Preparation of TiO2 Nanorods@Ni-Foam for Photocatalytic Decomposition of Acetaldehyde—In Situ FTIR Surface Investigation
Gustavo J. Chacón R.
Round 1
Reviewer 1 Report
Comments and Suggestions for AuthorsThe study presents valuable insights into the preparation and photocatalytic performance of TNR@Ni-foam structures. A systematic in-situ FT-IR analysis was performed to understand the reaction pathway. This work could be considered for publication in Materials. However, several issues related to experimental methods, data analysis, results interpretation, and formatting need attention to enhance the clarity and accuracy of the manuscript.
1. The preparation of TiO2 powder with 10 M NaOH at 150°C is mentioned, but specific details like reaction time and concentration control are missing. It is recommended to provide more details on the experimental conditions to help replicate the study.
2. In the in-situ FTIR data, the spectra from different time points are presented together, making it difficult to track peak variations over time. It is suggested to separate the spectra for different time intervals to better observe the changes in infrared peaks.
3. The mechanistic explanation of the catalytic performance is brief. It would be helpful to expand on how the TNR@Ni-foam structure enhances catalytic activity, potentially by discussing surface acidity, electronic structure, and comparisons to other similar systems.
4. There are formatting inconsistencies in the chemical formulas, particularly with the placement of subscripts. Please review and ensure consistent formatting throughout the manuscript.
5. The manuscript does not clarify why XRD analysis cannot be performed on Ni-supported TiO2. It is suggested to explain if Ni peaks interfere with TiO2 peaks or if protonation of TiO2 in the presence of excess HNO3 might affect the XRD results.

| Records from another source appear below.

(** [newResourceRequirements].  The result is [None] when a nil pointer
    is dereferenced while the result is packaged. *)
Definition newResourceRequirements
    (nodeResRequirements commonResRequirements
     defaultRequirements : ResourceRequirements)
  : option ResourceRequirements :=
  let '(requestMem, limitMem) :=
    resolveMem nodeResRequirements commonResRequirements
               defaultRequirements in
  let '(requestCPU, limitCPU) :=
    resolveCPU nodeResRequirements commonResRequirements
               defaultRequirements in
  match limitCPU with
  | None =>
      lm ← limitMem; rc ← requestCPU; rm ← requestMem;
      Some {| Limits := {[ "memory" := lm ]};
              Requests := <[ "cpu" := rc ]> {[ "memory" := rm ]} |}
  | Some lc =>
      lm ← limitMem; rc ← requestCPU; rm ← requestMem;
      Some {| Limits := <[ "cpu" := lc ]> {[ "memory" := lm ]};
              Requests := <[ "cpu" := rc ]> {[ "memory" := rm ]} |}
  end.

(** A quantity is set when it is not zero. *)
Definition is_set (q : Quantity) : bool := negb (IsZero q).

(** The built-in defaults have this shape: a memory limit, and a cpu and
    a memory request (the table [defaultResources]); the amounts are
    constants declared elsewhere. *)
Definition defaultsOf (memLimit cpuRequest memRequest : Quantity)
  : ResourceRequirements :=
  {| Limits := {[ ResourceMemory := memLimit ]};
     Requests := <[ ResourceCPU := cpuRequest ]>
                   {[ ResourceMemory := memRequest ]} |}.

(** The limit ladder as the specification words it for memory, read for
    cpu: workload limit if set, else cluster limit if set, else cluster
    request.  It follows the specification's sentence, not the code; it
    is what the cpu block is compared against. *)
Definition spec_cpu_limit_ladder (node common : ResourceRequirements)
  : Quantity :=
  if is_set (Cpu (Limits node)) then Cpu (Limits node)
  else if is_set (Cpu (Limits common)) then Cpu (Limits common)
  else Cpu (Requests common).

(** What the cpu block resolves as limit once the cluster tier sets a cpu
    value: the workload limit if set, else the cluster limit if set, else
    nothing. *)
Definition cpu_limit_ladder (node common : ResourceRequirements)
  : option Quantity :=
  if is_set (Cpu (Limits node)) then Some (Cpu (Limits node))
  else if is_set (Cpu (Limits common)) then Some (Cpu (Limits common))
  else None.

(** Whole cores, printed in decimal SI, and whole bytes, in binary SI. *)
Definition cores (n : Z) : Quantity := mkQuantity n 0 DecimalSI.
Definition bytes (n : Z) : Quantity := mkQuantity n 0 BinarySI.

Definition noRequirements : ResourceRequirements :=
  {| Limits := ∅; Requests := ∅ |}.

(** The defaults of the elasticsearch container, with sample amounts. *)
Definition sampleDefaults : ResourceRequirements :=
  defaultsOf (bytes 4294967296) (cores 1) (bytes 1073741824).

Definition onlyCpuRequest (n : Z) : ResourceRequirements :=
  {| Limits := ∅; Requests := {[ "cpu" := cores n ]} |}.

Definition onlyMemoryLimit (n : Z) : ResourceRequirements :=
  {| Limits := {[ "memory" := bytes n ]}; Requests := ∅ |}.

6. The degradation efficiency of the system is not compared to other well-established catalysts. Including a comparison would help contextualize the results and demonstrate the competitive advantages or limitations of this material.
Author Response
Please see the attachment.
Author Response File: 
Author Response.pdf
Reviewer 2 Report
Comments and Suggestions for AuthorsAnalytical Review Report
Comments to the authors:
The paper titled “Preparation of TiO2 nanorods@Ni-foam for photocatalytic de-composition of acetaldehyde – in situ FTIR surface investigation” aimed to investigate the acetaldehyde photodegradation during continuous flow of gas through a reactor coupled to FTIR. TNR@Ni-foam structures were prepared by non-organic, two-step strong base solution hydrothermal synthesis, while its morphology was observed by XRD and SEM.
After a detailed revision, since my point of view and considering the results presented by the authors, this work constitutes a nice addition to the mechanistic insight of the photodegradation of VOCs. However, certain minimal details have been identified throughout the manuscript that, if corrected, I believe could contribute to the understanding of the manuscript and improve it.
The following short report analyzes the paper's various aspects, highlighting its strengths and commendable qualities.
In general, the writing style is clear, concise, and engaging, with appropriate terminology and language. In addition, the presented paper has a good organization and logical structure, which contributes to the overall coherence and readability of the manuscript.
The results are in agreement with the study's objectives and address the research scope. The data are presented and supported by its analyses, contributing to the validity, clarity, and reliability of the findings. The XRD structure analysis clearly reflects the relationship between the morphology adopted by the material and the amount of Na remaining in it, which is verified by XRF.
The study presents robust experimental results supported by mechanistic FTIR considerations and supported by available bibliography. The discussion section provides concise analysis supported by literature. Based on experimental arguments, the conclusions are logical and sustain the ideas presented.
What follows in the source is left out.